Tu mirada hacia la bahía
Cecilia y Diego llevaban treinta y cinco minutos de viaje hacia una bahía. Cecilia, con su mirada temerosa, disfrutaba de la caída de la noche observando el paisaje llano del camino hacia la costa. El lugar era seco, sin montañas y una leve brisa marina chocaba contra la piel.
-¿Cuántos minutos faltan para llegar a la playa? –preguntó Cecilia a Diego.
-Ya falta poco, no más de diez –respondió Diego, mientras manejaba.
-Cuando salimos comentaste que no tardaríamos en llegar –con cara de enfado se quejó Cecilia, y agregó– espero que en la playa exista algún espectáculo que dé mayor emotividad a nuestro paseo.
De pronto encontrarse con el murmullo de las olas, con la huida de la brisa marina tropezando con más fuerza contra la piel y a lo lejos una pequeña embarcación tratando de atrapar peces para el almuerzo. El reflejo de la luz nocturna daba color al mar. Algunas cabañas rodeaban el lugar. Ciertas voces de personas que se divertían.
-Voy a traer un poco de leña para una fogata –dijo Diego cuando soltaba la cintura de Cecilia y con voz romántica le comentó– pon atención en las aguas porque pueden aparecer algunos delfines a lo lejos.
La mirada apacible de Cecilia al instante se instaló en la bahía. Su intuición dictaba la dirección en donde se realizaría la escena excepcional. Las palabras del viento hacían danza en su corazón: pronto escucharás el canto de un delfín. En espera de la magia de la naturaleza, Cecilia recordó aquel abril lleno de flores y una rara niebla cuando dio el primer beso a su gran amor: Diego.
El canto de un delfín se escuchó a lo lejos. Pero ninguno apareció.
-Es el concierto que me prometió Diego –fueron las palabras de Cecilia.
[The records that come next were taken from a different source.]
(** * OncoScan backend: a shallow embedding of [backend/*.py] and its properties

    The development follows the layout of the repository:

    - [Py]         the fragment of Python the backend relies on (exceptions,
                   truthiness, slices, [str.replace]);
    - [Binary64]   Python's [float], as IEEE-754 binary64 ([SpecFloat] at
                   precision 53), with [round(x, ndigits)];
    - [posixpath]  [os.path.join], [normpath] and [abspath];
    - [models.py], [db.py], [crud.py], [auth.py], [admin_api.py], [model.py],
      [utils_dicom.py], [main.py], [scripts_create_admin.py], one module
      each, every embedded function under its own name.

    External collaborators (password hashing, JWT, PIL, pydicom, torch, the
    operating system) are not part of the repository: they are fields of the
    records [auth.Crypto], [utils_dicom.Decoders], [model.Torch] and
    [main.OS], and every theorem holds for all of their behaviours unless a
    hypothesis says otherwise. What a request draws from the random
    generator, the clock and [uuid4] is an argument ([main.Draws]). *)

From Stdlib Require Import ZArith List Bool String Ascii Lia QArith Qpower Lqa.
From Stdlib Require Import Floats.SpecFloat.
Import ListNotations.

Set Implicit Arguments.

Local Open Scope string_scope.
Local Open Scope Z_scope.

(* ================================================================== *)
(** * Python prelude *)
(* ================================================================== *)

Module Py.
Diego una noche había dicho a Cecilia que llegaría el día en el cual ella escucharía un lejano murmullo que la llevaría, como la marea a los barcos que naufragan, hacia un cielo infinito y desconocido. Ella despegó de la arena, todo era oscuro, con una sola vez que escuchó al delfín, imaginó a éste enfrente regalándole un largo concierto.
La imaginación de Cecilia quitó los muros y la llevó a extraños lugares. En realidad, ella estaba sentada en la arena, con la mirada puesta en el mar y la luna en su paseo nocturno. Una lágrima de Cecilia lentamente fue atraída por la gravedad y caminó hacia el mar en busca de los delfines. Con una caricia de Diego, despertó de su sueño.
-¿Por qué lloras? –preguntó Diego.
-Me bajaste de mi nube. Exploraba colinas nunca antes vistas. Los ríos eran de agua clara y obedecían al planeta que les daba coordenadas –contestó Cecilia.
-Cuánto hubiese deseado haber visto esa lágrima que derramaste de alegría para retratarla en alguna de mis canciones -dijo Diego antes de besarla.
Los enamorados prendieron la fogata que arrojó hacia el cielo señales para mostrar a los dioses el calor que ofrece a la rutina su cariño. Diego sacó de su funda la guitarra y cantó las primeras canciones que le escribió a Cecilia para enamorarla, después sonaron las que contaban la historia de su amor.
Repentinamente Cecilia, que no había quitado la vista de la bahía, se levantó para ver como cinco delfines saltaban en el mar. Diego dejó sobre la arena la guitarra para abrazarla. Cecilia estaba emocionada, sonreía y señalaba cada una de las acciones de los delfines. La mirada de Diego no estaba en la bahía, recorría toda la figura de Cecilia: sus movimientos, su boca, sus ojos, sus manos y su piel. La poca gente que estaba en la playa también disfrutaba de la fantasía regalada por la naturaleza.
La bahía se quedó sin sus protagonistas. Las otras personas salieron de la playa. La pequeña embarcación hacía una hora que terminó su trabajo. Sólo se quedaron Cecilia y Diego. La fogata a punto de consumir toda la leña. La luna rojiza en algunos minutos desaparecería.
En la arena, Diego adaptó una canción de un trovador de esos rumbos en un cuarteto, era un poema para Cecilia:
“No pude pausar a la luna en su caída,
a esa uña menguante en su rojo caer;
no pude pausar a tu lágrima en caída,
se fue a nadar a la bahía, tras los delfines correr”.
Llegó el momento de correr hacia el auto. Había que regresar a casa antes de que el sol se apareciera en la bahía. En el viaje de retorno Cecilia seguía en su nube: los delfines danzaban y cantaban sin fin.